*Required work:* Below are lines of data; restate word for word those running from the line containing "List.filter (owned_by user) modes." to the line containing "function raises before", inclusive, and no others.

== Recorded data

(* ===== verification/FocusEngine.v ===== *)
(** * FocusEngine: services/focus_engine.py

    The session supervisor of a user: which focus mode is active, whether it
    is locked and until when, and how much of the daily time limit is used.
    The state is the table [focus_modes] (the rows of every user, in table
    order) and the table [watch_history].  An operation of
    [FocusEngine(db, user)] takes the user, the table and the instant [now],
    and returns its result with the table as last committed: an exception
    raised before [commit] leaves the table as it was. *)

From Stdlib Require Import ZArith String Ascii List Floats.
From stdpp Require Import base option list strings.
From S2P Require Import Prelude Models.

Set Warnings "-inexact-float".
Local Open Scope string_scope.
Local Open Scope Z_scope.

(** ** Queries *)

(** [FocusMode.user_id == self.user.id]. *)
Definition owned_by (user : uuid) (m : FocusMode) : bool := user_id m =? user.

(** [select(FocusMode).where(FocusMode.user_id == user, ...)]. *)
Definition modes_of (user : uuid) (modes : list FocusMode) : list FocusMode :=
  List.filter (owned_by user) modes.

(** The assignment [f] to the row with primary key [i]. *)
Definition update_row (i : uuid) (f : FocusMode → FocusMode)
    (modes : list FocusMode) : list FocusMode :=
  map (λ m, if id m =? i then f m else m) modes.

(** The row with primary key [mode_id], if the user owns it. *)
Definition find_mode (user mode_id : uuid) (modes : list FocusMode) :
    result (option FocusMode) :=
  scalar_one_or_none (List.filter (λ m, (id m =? mode_id) && owned_by user m) modes).

(** [FocusEngine.get_active_mode]. *)
Definition get_active_mode (user : uuid) (modes : list FocusMode) :
    result (option FocusMode) :=
  scalar_one_or_none (List.filter (λ m, owned_by user m && is_active m) modes).

(** ** Operations *)

(** The result of an operation and the table as committed. *)
Definition outcome (A : Type) : Type := result A * list FocusMode.

(** [FocusEngine._get_locked_mode]: the user's locked mode while its lock
    runs.  A lock whose deadline has passed is cleared and the change
    committed; a lock without a deadline is neither reported nor cleared. *)
Definition _get_locked_mode (user : uuid) (modes : list FocusMode)
    (now : datetime) : outcome (option FocusMode) :=
  match scalar_one_or_none
          (List.filter (λ m, owned_by user m && is_locked m) modes) with
  | Raise e => (Raise e, modes)
  | Ok None => (Ok None, modes)
  | Ok (Some mode) =>
      match lock_until mode with
      | None => (Ok None, modes)
      | Some deadline =>
          if now <? deadline then (Ok (Some mode), modes)
          else (Ok None, update_row (id mode) (set_lock false None) modes)
      end
  end.

(** The three assignments of the loop that deactivates a mode. *)
Definition clear_session (m : FocusMode) : FocusMode :=
  set_lock false None (set_active false m).

(** The loop of [activate_mode] over the modes of the user: each is
    deactivated and unlocked. *)
Definition deactivate_all (user : uuid) (modes : list FocusMode) : list FocusMode :=
  map (λ m, if owned_by user m then clear_session m else m) modes.

(** The second half of [activate_mode], once no lock is running: the modes
    of the user are cleared, then the first of them with the requested key
    is activated and the session committed.  Without such a mode the
    function raises before [commit] and the table stays as it was. *)
Definition switch_mode (user mode_id : uuid) (committed : list FocusMode) :
    outcome FocusMode :=
  let cleared := deactivate_all user committed in
  match List.find (λ m, id m =? mode_id) (modes_of user cleared) with
  | Some target =>
      (Ok (set_active true target),
       update_row (id target) (set_active true) cleared)
  | None => (Raise (ValueError "Focus mode not found"), committed)
  end.

(** [FocusEngine.activate_mode]. *)
Definition activate_mode (user mode_id : uuid) (modes : list FocusMode)
    (now : datetime) : outcome FocusMode :=
  match _get_locked_mode user modes now with
  | (Raise e, committed) => (Raise e, committed)
  | (Ok (Some locked), committed) =>
      (Raise (ModeLocked (name locked) (default 0 (lock_until locked))), committed)
  | (Ok None, committed) => switch_mode user mode_id committed
  end.

(** [FocusEngine.lock_session]. *)
Definition lock_session (user mode_id : uuid) (duration_minutes : Z)
    (modes : list FocusMode) (now : datetime) : outcome FocusMode :=
  match find_mode user mode_id modes with
  | Raise e => (Raise e, modes)
  | Ok None => (Raise (ValueError "Focus mode not found"), modes)
  | Ok (Some mode) =>
      if negb (is_active mode) then
        (Raise (ValueError "Can only lock an active focus mode"), modes)
      else
        let until := Some (now + timedelta_minutes duration_minutes) in
        (Ok (set_lock true until mode),
         update_row (id mode) (set_lock true until) modes)
  end.

(** [FocusEngine.unlock_session]. *)
Definition unlock_session (user mode_id : uuid) (modes : list FocusMode) :
    outcome FocusMode :=
  match find_mode user mode_id modes with
  | Raise e => (Raise e, modes)
  | Ok None => (Raise (ValueError "Focus mode not found"), modes)
  | Ok (Some mode) =>
      (Ok (set_lock false None mode), update_row (id mode) (set_lock false None) modes)
  end.

(** ** The daily time limit *)

(** The dictionary [check_time_limit] returns. *)
Record TimeLimit : Type := mkTimeLimit {
  has_limit : bool;
  exceeded : bool;
  used_minutes : Z;
  limit_minutes : option Z;
  remaining_minutes : option Z;
}.
(* ===== verification/ModesRouter.v ===== *)
(** * ModesRouter: routers/modes.py

    The handlers of the modes router over the database: the table
    [focus_modes] and the table [filter_rules] of the rules attached to
    modes.  A handler takes the user of the request, its parameters, the
    database and (where it reads the clock) the instant, and returns its
    answer with the database as committed: an [HTTPException] raised before
    [commit] rolls the session back.  The primary keys the table assigns to
    new rows come from [fresh], the generator of identifiers. *)

From Stdlib Require Import ZArith String Ascii List Floats FinFun Sorted Permutation.
From stdpp Require Import base option list strings relations.
From S2P Require Import Prelude Models Presets Schemas FocusEngine.

Set Warnings "-inexact-float".
Local Open Scope string_scope.
Local Open Scope Z_scope.

(** ** The database *)

Record Db : Type := mkDb {
  focus_modes : list FocusMode;
  filter_rules : list FilterRule;
}.

(** The answer of a handler and the database as committed. *)
Definition response (A : Type) : Type := result A * Db.

Definition with_modes (modes : list FocusMode) (db : Db) : Db :=
  {| focus_modes := modes; filter_rules := filter_rules db |}.

(** [await db.delete(mode)] for the modes that satisfy [p]: the rows go, and
    with them the rules attached to them (the relationship cascades). *)
Definition delete_modes (p : FocusMode → bool) (db : Db) : Db :=
  {| focus_modes := List.filter (λ m, negb (p m)) (focus_modes db);
     filter_rules :=
       List.filter
         (λ r, negb (existsb (λ m, p m && (id m =? fr_mode_id r)) (focus_modes db)))
         (filter_rules db) |}.

(** The rows [FocusMode(user_id=user.id, is_active=..., **preset_data)] of
    the nine presets, in the order of the table; [first_active] activates
    the first. *)
Definition seed_presets (user : uuid) (fresh : nat → uuid) (first_active : bool) :
    list FocusMode :=
  imap (λ k entry, preset_mode (fresh k) user (first_active && Nat.eqb k 0) entry.2)
       PRESET_MODES.

(** [insert] of a sorted insertion by descending priority; rules of equal
    priority keep the order of the table. *)
Fixpoint insert_by_priority (r : FilterRule) (sorted : list FilterRule) :
    list FilterRule :=
  match sorted with
  | [] => [r]
  | r' :: rest =>
      if fr_priority r' <=? fr_priority r then r :: sorted
      else r' :: insert_by_priority r rest
  end.

(** [order_by(FilterRule.priority.desc())]. *)
Definition order_by_priority_desc (rules : list FilterRule) : list FilterRule :=
  fold_right insert_by_priority [] rules.

Module Router.

Definition mode_not_found : exn := HTTPException 404 "Focus mode not found".

(** The query every handler of one mode starts with: the mode with the key
    [mode_id] that the user owns, or the 404. *)
Definition owned_mode (user mode_id : uuid) (db : Db) : result FocusMode :=
  found ← find_mode user mode_id (focus_modes db);
  match found with
  | Some mode => Ok mode
  | None => Raise mode_not_found
  end.

(** [list_modes]: the modes of the user; a user without any is given the
    nine presets first, none of them active. *)
Definition list_modes (user : uuid) (fresh : nat → uuid) (db : Db) :
    response (list FocusMode) :=
  match modes_of user (focus_modes db) with
  | [] =>
      let db' := with_modes (focus_modes db ++ seed_presets user fresh false) db in
      (Ok (modes_of user (focus_modes db')), db')
  | modes => (Ok modes, db)
  end.

(** [reset_modes]: every mode of the user is deleted, locked or not, and the
    nine presets are created afresh with the first one active. *)
Definition reset_modes (user : uuid) (fresh : nat → uuid) (db : Db) :
    response (list FocusMode) :=
  let emptied := delete_modes (owned_by user) db in
  let db' := with_modes (focus_modes emptied ++ seed_presets user fresh true) emptied in
  (Ok (modes_of user (focus_modes db')), db').

(** [create_mode]: a new mode from a valid body, inactive and unlocked. *)
Definition create_mode (user : uuid) (fresh : nat → uuid)
    (mode_data : FocusModeCreate) (db : Db) : response FocusMode :=
  match validated create_valid mode_data with
  | Raise e => (Raise e, db)
  | Ok body =>
      let mode := created_mode (fresh 0%nat) user body in
      (Ok mode, with_modes (focus_modes db ++ [mode]) db)
  end.

(** [get_active_mode]: the active mode of the user, or the 404. *)
Definition get_active_mode (user : uuid) (db : Db) : result FocusMode :=
  active ← FocusEngine.get_active_mode user (focus_modes db);
  match active with
  | Some mode => Ok mode
  | None => Raise (HTTPException 404 "No active focus mode")
  end.

(** [get_mode]. *)
Definition get_mode (user mode_id : uuid) (db : Db) : result FocusMode :=
  owned_mode user mode_id db.

(** [mode.lock_until and mode.lock_until > datetime.utcnow()]. *)
Definition deadline_ahead (mode : FocusMode) (now : datetime) : bool :=
  match lock_until mode with Some deadline => now <? deadline | None => false end.

(** The lock of a mode is running at [now]. *)
Definition lock_running (mode : FocusMode) (now : datetime) : bool :=
  is_locked mode && deadline_ahead mode now.

(** [update_mode]: the fields the body sets are written to the mode, unless
    its lock is running. *)
Definition update_mode (user mode_id : uuid) (mode_data : FocusModeUpdate)
    (db : Db) (now : datetime) : response FocusMode :=
  match validated update_valid mode_data with
  | Raise e => (Raise e, db)
  | Ok body =>
      match owned_mode user mode_id db with
      | Raise e => (Raise e, db)
      | Ok mode =>
          if lock_running mode now then
            (Raise (HTTPException 403 "Cannot modify locked focus mode"), db)
          else if nulls_name body then (Raise IntegrityError, db)
          else
            (Ok (apply_update body mode),
             with_modes (update_row (id mode) (apply_update body) (focus_modes db)) db)
      end
  end.

(** [delete_mode]: the mode goes, with its rules; its lock is not looked
    at. *)
Definition delete_mode (user mode_id : uuid) (db : Db) : response unit :=
  match owned_mode user mode_id db with
  | Raise e => (Raise e, db)
  | Ok mode => (Ok tt, delete_modes (λ m, id m =? id mode) db)
  end.

(** The second half of [activate_mode]: every mode of the user is
    deactivated and unlocked in the session, the requested one is looked up
    and activated, and the session committed.  The 404 comes before the
    commit. *)
Definition activate_unlocked (user mode_id : uuid) (db : Db) : response FocusMode :=
  let cleared := with_modes (deactivate_all user (focus_modes db)) db in
  match owned_mode user mode_id cleared with
  | Raise e => (Raise e, db)
  | Ok mode =>
      (Ok (set_active true mode),
       with_modes (update_row (id mode) (set_active true) (focus_modes cleared)) db)
  end.

(** [activate_mode]: refused while a lock of the user is running. *)
Definition activate_mode (user mode_id : uuid) (db : Db) (now : datetime) :
    response FocusMode :=
  match scalar_one_or_none
          (List.filter (λ m, owned_by user m && is_locked m) (focus_modes db)) with
  | Raise e => (Raise e, db)
  | Ok (Some locked) =>
      if deadline_ahead locked now then
        (Raise (ModeLocked (name locked) (default 0 (lock_until locked))), db)
      else activate_unlocked user mode_id db
  | Ok None => activate_unlocked user mode_id db
  end.
(* ===== verification/Platform.v ===== *)
(** * Platform: the requests of services/youtube_service.py

    [search_videos], [_get_videos_details], [get_recommended_videos],
    [get_channel_videos] and [get_video_details] over the two endpoints of
    the platform they call.  The HTTP client [_make_request] is the
    environment: an endpoint is a function from the parameters of a request
    to its answer, which is a page of items, the dictionary of an error
    (any status other than 200), or an exception of the transport.  An
    item whose identifier is [None] is left out of the dictionary of
    details: no lookup asks for it, since joining the identifiers raises
    first. *)

From Stdlib Require Import ZArith String Ascii List Floats.
From stdpp Require Import base option list strings gmap.
From S2P Require Import Prelude Models YouTube.

Set Warnings "-inexact-float".
Local Open Scope string_scope.
Local Open Scope Z_scope.
Local Open Scope list_scope.

(** ** Requests and answers *)

(** The parameters of a request, by the method that builds them. *)
Inductive Params : Type :=
| SearchParams (q : string) (maxResults : Z) (pageToken : option string)
| ChannelParams (channelId : string) (maxResults : Z) (pageToken : option string)
| VideosParams (ids : string)
| PopularParams (maxResults : Z) (pageToken : option string).

(** What [_make_request] returns: the JSON of a page, or
    [{"error": ..., "items": []}] with the message of the error. *)
Inductive Answer (I : Type) : Type :=
| AnswerError (message : option string)
| AnswerPage (items : list I) (nextPageToken : option string)
             (totalResults : option Z).
Arguments AnswerError {I} message.
Arguments AnswerPage {I} items nextPageToken totalResults.

(** [result.get("items", [])]. *)
Definition answer_items {I} (a : Answer I) : list I :=
  match a with AnswerError _ => [] | AnswerPage items _ _ => items end.

(** [result.get("nextPageToken")]. *)
Definition answer_token {I} (a : Answer I) : option string :=
  match a with AnswerError _ => None | AnswerPage _ token _ => token end.

(** [result.get("pageInfo", {}).get("totalResults")]. *)
Definition answer_total {I} (a : Answer I) : option Z :=
  match a with AnswerError _ => None | AnswerPage _ _ total => total end.

(** An item of the endpoint [search]. *)
Record SearchItem : Type := mkSearchItem {
  si_id : ItemId;
  si_snippet : Snippet;
}.

(** An item of the endpoint [videos]: its identifier, its snippet, and its
    statistics and content details. *)
Record VideoItem : Type := mkVideoItem {
  vi_id : field string;
  vi_snippet : Snippet;
  vi_details : Details;
}.

(** The dictionary a method returns: the videos of a page, or the
    dictionary of the error passed on. *)
Inductive Page : Type :=
| PageError (message : option string)
| PageOf (items : list Video) (next_page_token : option string)
         (total_results : option Z).

(** [if page_token: params["pageToken"] = page_token]. *)
Definition token_param (page_token : option string) : option string :=
  match page_token with
  | Some (String c s) => Some (String c s)
  | _ => None
  end.

(** [item["id"]["videoId"]]. *)
Definition search_video_id (i : ItemId) : result (option string) :=
  match i with
  | IdOfSearch videoId => getitem "videoId" videoId
  | IdString _ | IdNone => Raise TypeError
  | IdMissing => Raise (KeyError "id")
  end.

(** [",".join(ids)]: every identifier has to be a string. *)
Definition join_ids (ids : list (option string)) : result string :=
  join "," <$> need TypeError (mapM Datatypes.id ids).

(** [details[item["id"]] = item]. *)
Definition add_details (details : result (gmap string VideoItem)) (item : VideoItem) :
    result (gmap string VideoItem) :=
  details ← details;
  key ← getitem "id" (vi_id item);
  Ok (match key with Some k => <[k := item]> details | None => details end).

Section Platform.

(** The parser of dates and the two endpoints. *)
Variable fromisoformat : string → option datetime.
Variable search_endpoint : Params → result (Answer SearchItem).
Variable videos_endpoint : Params → result (Answer VideoItem).

(** ** _get_videos_details *)

Definition _get_videos_details (video_ids : list (option string)) :
    result (gmap string VideoItem) :=
  match video_ids with
  | [] => Ok ∅
  | _ =>
      ids ← join_ids video_ids;
      answer ← videos_endpoint (VideosParams ids);
      fold_left add_details (answer_items answer) (Ok ∅)
  end.

(** The videos of the items of a search, each formatted with its details:
    the loop of [search_videos] and of [get_channel_videos]. *)
Fixpoint format_search_items (details : gmap string VideoItem)
    (items : list SearchItem) : result (list Video) :=
  match items with
  | [] => Ok []
  | item :: rest =>
      video_id ← search_video_id (si_id item);
      let video_details := vi_details <$> (video_id ≫= (details !!.)) in
      video ← _format_video fromisoformat (si_id item) (si_snippet item) video_details;
      videos ← format_search_items details rest;
      Ok (video :: videos)
  end.

(** [[item["id"]["videoId"] for item in items]]. *)
Fixpoint search_ids (items : list SearchItem) : result (list (option string)) :=
  match items with
  | [] => Ok []
  | item :: rest =>
      video_id ← search_video_id (si_id item);
      ids ← search_ids rest;
      Ok (video_id :: ids)
  end.

(** ** search_videos *)

Definition search_videos (query : string) (max_results : Z)
    (page_token : option string) : result Page :=
  answer ← search_endpoint (SearchParams query max_results (token_param page_token));
  match answer with
  | AnswerError message => Ok (PageError message)
  | AnswerPage items next total =>
      video_ids ← search_ids items;
      details ← _get_videos_details video_ids;
      videos ← format_search_items details items;
      Ok (PageOf videos next total)
  end.

(** ** get_video_details *)

(** [get_video_details]: the first item of the answer, formatted under the
    identifier that was asked for. *)
Definition get_video_details (video_id : string) : result (option Video) :=
  answer ← videos_endpoint (VideosParams video_id);
  match answer_items answer with
  | [] => Ok None
  | item :: _ =>
      Some <$> _format_video fromisoformat (IdString video_id) (vi_snippet item)
                 (Some (vi_details item))
  end.

(** ** get_recommended_videos *)

(** The loop of [get_recommended_videos]: an item is formatted with itself
    as its details. *)
Fixpoint format_video_items (items : list VideoItem) : result (list Video) :=
  match items with
  | [] => Ok []
  | item :: rest =>
      video_id ← getitem "id" (vi_id item);
      video ← _format_video fromisoformat
                 (match video_id with Some i => IdString i | None => IdNone end)
                 (vi_snippet item) (Some (vi_details item));
      videos ← format_video_items rest;
      Ok (video :: videos)
  end.

Definition get_recommended_videos (max_results : Z) (page_token : option string) :
    result Page :=
  answer ← videos_endpoint (PopularParams max_results (token_param page_token));
  videos ← format_video_items (answer_items answer);
  Ok (PageOf videos (answer_token answer) (answer_total answer)).

(** ** get_channel_videos *)

Definition get_channel_videos (channel_id : string) (max_results : Z)
    (page_token : option string) : result Page :=
  answer ← search_endpoint (ChannelParams channel_id max_results (token_param page_token));
  video_ids ← search_ids (answer_items answer);
  details ← _get_videos_details video_ids;
  videos ← format_search_items details (answer_items answer);
  Ok (PageOf videos (answer_token answer) (answer_total answer)).

End Platform.

(** ** Samples *)

(** The item of a search for a video with a title. *)
Definition search_item (video_id title : string) : SearchItem :=
  mkSearchItem (IdOfSearch (Val video_id)) (snippet_of title).

(** The item of its details, with a duration. *)
Definition video_item (video_id title duration : string) : VideoItem :=
  mkVideoItem (Val video_id) (snippet_of title) (details_of duration).

(** A platform with two videos: a lesson of an hour and a clip of 45
    seconds; every search finds both. *)
Definition sample_search (p : Params) : result (Answer SearchItem) :=
  Ok (AnswerPage [search_item "e1" "Python Tutorial for Beginners";
                  search_item "s1" "Funny clip"] (Some "next") (Some 2)).

Definition sample_videos (p : Params) : result (Answer VideoItem) :=
  Ok (AnswerPage [video_item "e1" "Python Tutorial for Beginners" "PT1H";
                  video_item "s1" "Funny clip" "PT45S"] None (Some 2)).

(** The platform when the endpoint [videos] is out of quota. *)
Definition failing_videos (p : Params) : result (Answer VideoItem) :=
  Ok (AnswerError (Some "quotaExceeded")).

(** * Theorems *)

Section PlatformTheorems.
Variable fromisoformat : string → option datetime.
Variable search_endpoint : Params → result (Answer SearchItem).
Variable videos_endpoint : Params → result (Answer VideoItem).

Local Abbreviation format_search_items := (format_search_items fromisoformat).
Local Abbreviation search_videos :=
  (search_videos fromisoformat search_endpoint videos_endpoint).
Local Abbreviation get_recommended_videos :=
  (get_recommended_videos fromisoformat videos_endpoint).
Local Abbreviation _get_videos_details := (_get_videos_details videos_endpoint).

(** The loop formats every item, in order, under its identifier. *)
Lemma format_search_items_inv details items videos :
  format_search_items details items = Ok videos →
  Forall2 (λ item video,
    ∃ video_id, search_video_id (si_id item) = Ok video_id ∧
      _format_video fromisoformat (si_id item) (si_snippet item)
        (vi_details <$> (video_id ≫= (details !!.))) = Ok video) items videos.
Proof.
  revert videos. induction items as [|item rest IH]; intros videos; simpl.
  - intros [= <-]. constructor.
  - destruct (search_video_id (si_id item)) as [video_id|] eqn:Hid; [|done]. simpl.
    destruct (_format_video _ _ _ _) as [video|] eqn:Hv; [|done]. simpl.
    destruct (format_search_items details rest) as [tail|]; [|done].
    intros [= <-]. constructor; [by exists video_id|by apply IH].
Qed.

(** Without details, every video comes out with no duration, as a short. *)
Lemma format_search_items_no_details items videos :
  format_search_items ∅ items = Ok videos →
  Forall (λ video, v_duration_seconds video = Val 0 ∧ v_is_short video = Val true) videos.
Proof.
  intros H%format_search_items_inv. induction H as [|item video items videos Hv _ IH];
    constructor; [|done].
  destruct Hv as (video_id & _ & Hv).
  replace (vi_details <$> _) with (@None Details) in Hv
    by (by destruct video_id; simpl; rewrite ?lookup_empty).
  apply format_video_inv in Hv as (duration & [= <-] & _ & Hd & _ & _ & _ & _ & _ & _ & Hs).
  split; [done|]. by apply Hs.
Qed.

(** What a search returns: a page when the platform answered with one. *)
Lemma search_videos_inv query max_results page_token videos next total :
  search_videos query max_results page_token = Ok (PageOf videos next total) →
  ∃ items details,
    search_endpoint (SearchParams query max_results (token_param page_token)) =
      Ok (AnswerPage items next total) ∧
    format_search_items details items = Ok videos ∧
    length videos = length items.
Proof.
  unfold Platform.search_videos.
  destruct (search_endpoint _) as [[message|items next' total']|]; [done| |done]. simpl.
  destruct (search_ids items) as [ids|]; [|done]. simpl.
  destruct (Platform._get_videos_details _ ids) as [details|]; [|done]. simpl.
  destruct (format_search_items details items) as [vs|] eqn:Hf; [|done].
  intros [= <- <- <-]. exists items, details. split_and!; [done..|].
  apply format_search_items_inv in Hf. symmetry. by eapply Forall2_length.
Qed.

(** An error of the search is passed on as it is. *)
Lemma search_videos_error query max_results page_token message :
  search_endpoint (SearchParams query max_results (token_param page_token)) =
    Ok (AnswerError message) →
  search_videos query max_results page_token = Ok (PageError message).
Proof. intros H. unfold Platform.search_videos. by rewrite H. Qed.

(** No identifier, no request for details. *)
Lemma get_videos_details_nil : _get_videos_details [] = Ok ∅.
Proof. done. Qed.

(** An error of the request for details is read as no details at all. *)
Lemma get_videos_details_error ids joined message :
  ids ≠ [] → join_ids ids = Ok joined →
  videos_endpoint (VideosParams joined) = Ok (AnswerError message) →
  _get_videos_details ids = Ok ∅.
Proof.
  intros Hne Hj He. unfold Platform._get_videos_details. destruct ids; [done|].
  by rewrite Hj; simpl; rewrite He.
Qed.

(** When the endpoint of the details fails while the search succeeds,
    [search_videos] still returns its page, and every video of it has the
    duration 0 and is flagged as a short: the error of the second request
    is not looked at. *)
Theorem search_videos_details_error query max_results page_token items next total
    ids joined message :
  search_endpoint (SearchParams query max_results (token_param page_token)) =
    Ok (AnswerPage items next total) →
  search_ids items = Ok ids → ids ≠ [] → join_ids ids = Ok joined →
  videos_endpoint (VideosParams joined) = Ok (AnswerError message) →
  ∀ page, search_videos query max_results page_token = Ok page →
  ∃ videos, page = PageOf videos next total ∧ length videos = length items ∧
    Forall (λ video, v_duration_seconds video = Val 0 ∧ v_is_short video = Val true)
           videos.
Proof.
  intros Hs Hids Hne Hj He page. unfold Platform.search_videos.
  rewrite Hs. simpl. rewrite Hids. simpl.
  rewrite (get_videos_details_error ids joined message) by done. simpl.
  destruct (format_search_items ∅ items) as [videos|] eqn:Hf; [|done].
  intros [= <-]. exists videos. split_and!; [done| |].
  - apply format_search_items_inv in Hf. symmetry. by eapply Forall2_length.
  - by eapply format_search_items_no_details.
Qed.

(** [get_recommended_videos] hides an error of the platform: where
    [search_videos] passes the dictionary of the error on, it returns an
    empty page without an error. *)
Theorem get_recommended_videos_error max_results page_token message :
  videos_endpoint (PopularParams max_results (token_param page_token)) =
    Ok (AnswerError message) →
  get_recommended_videos max_results page_token = Ok (PageOf [] None None).
Proof. intros H. unfold Platform.get_recommended_videos. by rewrite H. Qed.

End PlatformTheorems.

(** ** The methods on the samples *)

(** The search of the sample platform: both videos, formatted. *)
Lemma sample_search_videos :
  match search_videos (λ _, None) sample_search sample_videos "python" 10 None with
  | Ok (PageOf videos next total) =>
      (λ v, (v_id v, v_duration_seconds v, v_is_short v)) <$> videos =
        [(Val "e1", Val 3600, Val false); (Val "s1", Val 45, Val true)] ∧
      next = Some "next" ∧ total = Some 2
  | _ => False
  end.
Proof. by vm_compute. Qed.

Lemma search_videos_details_error_witness :
  ∃ videos,
    search_videos (λ _, None) sample_search failing_videos "python" 10 None =
      Ok (PageOf videos (Some "next") (Some 2)) ∧
    length videos = 2%nat ∧
    Forall (λ video, v_duration_seconds video = Val 0 ∧ v_is_short video = Val true)
           videos.
Proof.
  destruct (search_videos_details_error (λ _, None) sample_search failing_videos
              "python" 10 None _ _ _ [Some "e1"; Some "s1"] "e1,s1"
              (Some "quotaExceeded") eq_refl eq_refl ltac:(done) eq_refl eq_refl
              _ eq_refl) as (videos & [= <-] & Hl & Hall).
  eexists. by split_and!.
Defined.

Lemma get_recommended_videos_error_witness :
  get_recommended_videos (λ _, None) failing_videos 40 None = Ok (PageOf [] None None).
Proof. by apply (get_recommended_videos_error _ _ 40 None (Some "quotaExceeded")). Defined.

====

*Response to the task:*
  List.filter (owned_by user) modes.

(** The assignment [f] to the row with primary key [i]. *)
Definition update_row (i : uuid) (f : FocusMode → FocusMode)
    (modes : list FocusMode) : list FocusMode :=
  map (λ m, if id m =? i then f m else m) modes.

(** The row with primary key [mode_id], if the user owns it. *)
Definition find_mode (user mode_id : uuid) (modes : list FocusMode) :
    result (option FocusMode) :=
  scalar_one_or_none (List.filter (λ m, (id m =? mode_id) && owned_by user m) modes).

(** [FocusEngine.get_active_mode]. *)
Definition get_active_mode (user : uuid) (modes : list FocusMode) :
    result (option FocusMode) :=
  scalar_one_or_none (List.filter (λ m, owned_by user m && is_active m) modes).

(** ** Operations *)

(** The result of an operation and the table as committed. *)
Definition outcome (A : Type) : Type := result A * list FocusMode.

(** [FocusEngine._get_locked_mode]: the user's locked mode while its lock
    runs.  A lock whose deadline has passed is cleared and the change
    committed; a lock without a deadline is neither reported nor cleared. *)
Definition _get_locked_mode (user : uuid) (modes : list FocusMode)
    (now : datetime) : outcome (option FocusMode) :=
  match scalar_one_or_none
          (List.filter (λ m, owned_by user m && is_locked m) modes) with
  | Raise e => (Raise e, modes)
  | Ok None => (Ok None, modes)
  | Ok (Some mode) =>
      match lock_until mode with
      | None => (Ok None, modes)
      | Some deadline =>
          if now <? deadline then (Ok (Some mode), modes)
          else (Ok None, update_row (id mode) (set_lock false None) modes)
      end
  end.

(** The three assignments of the loop that deactivates a mode. *)
Definition clear_session (m : FocusMode) : FocusMode :=
  set_lock false None (set_active false m).

(** The loop of [activate_mode] over the modes of the user: each is
    deactivated and unlocked. *)
Definition deactivate_all (user : uuid) (modes : list FocusMode) : list FocusMode :=
  map (λ m, if owned_by user m then clear_session m else m) modes.

(** The second half of [activate_mode], once no lock is running: the modes
    of the user are cleared, then the first of them with the requested key
    is activated and the session committed.  Without such a mode the
    function raises before [commit] and the table stays as it was. *)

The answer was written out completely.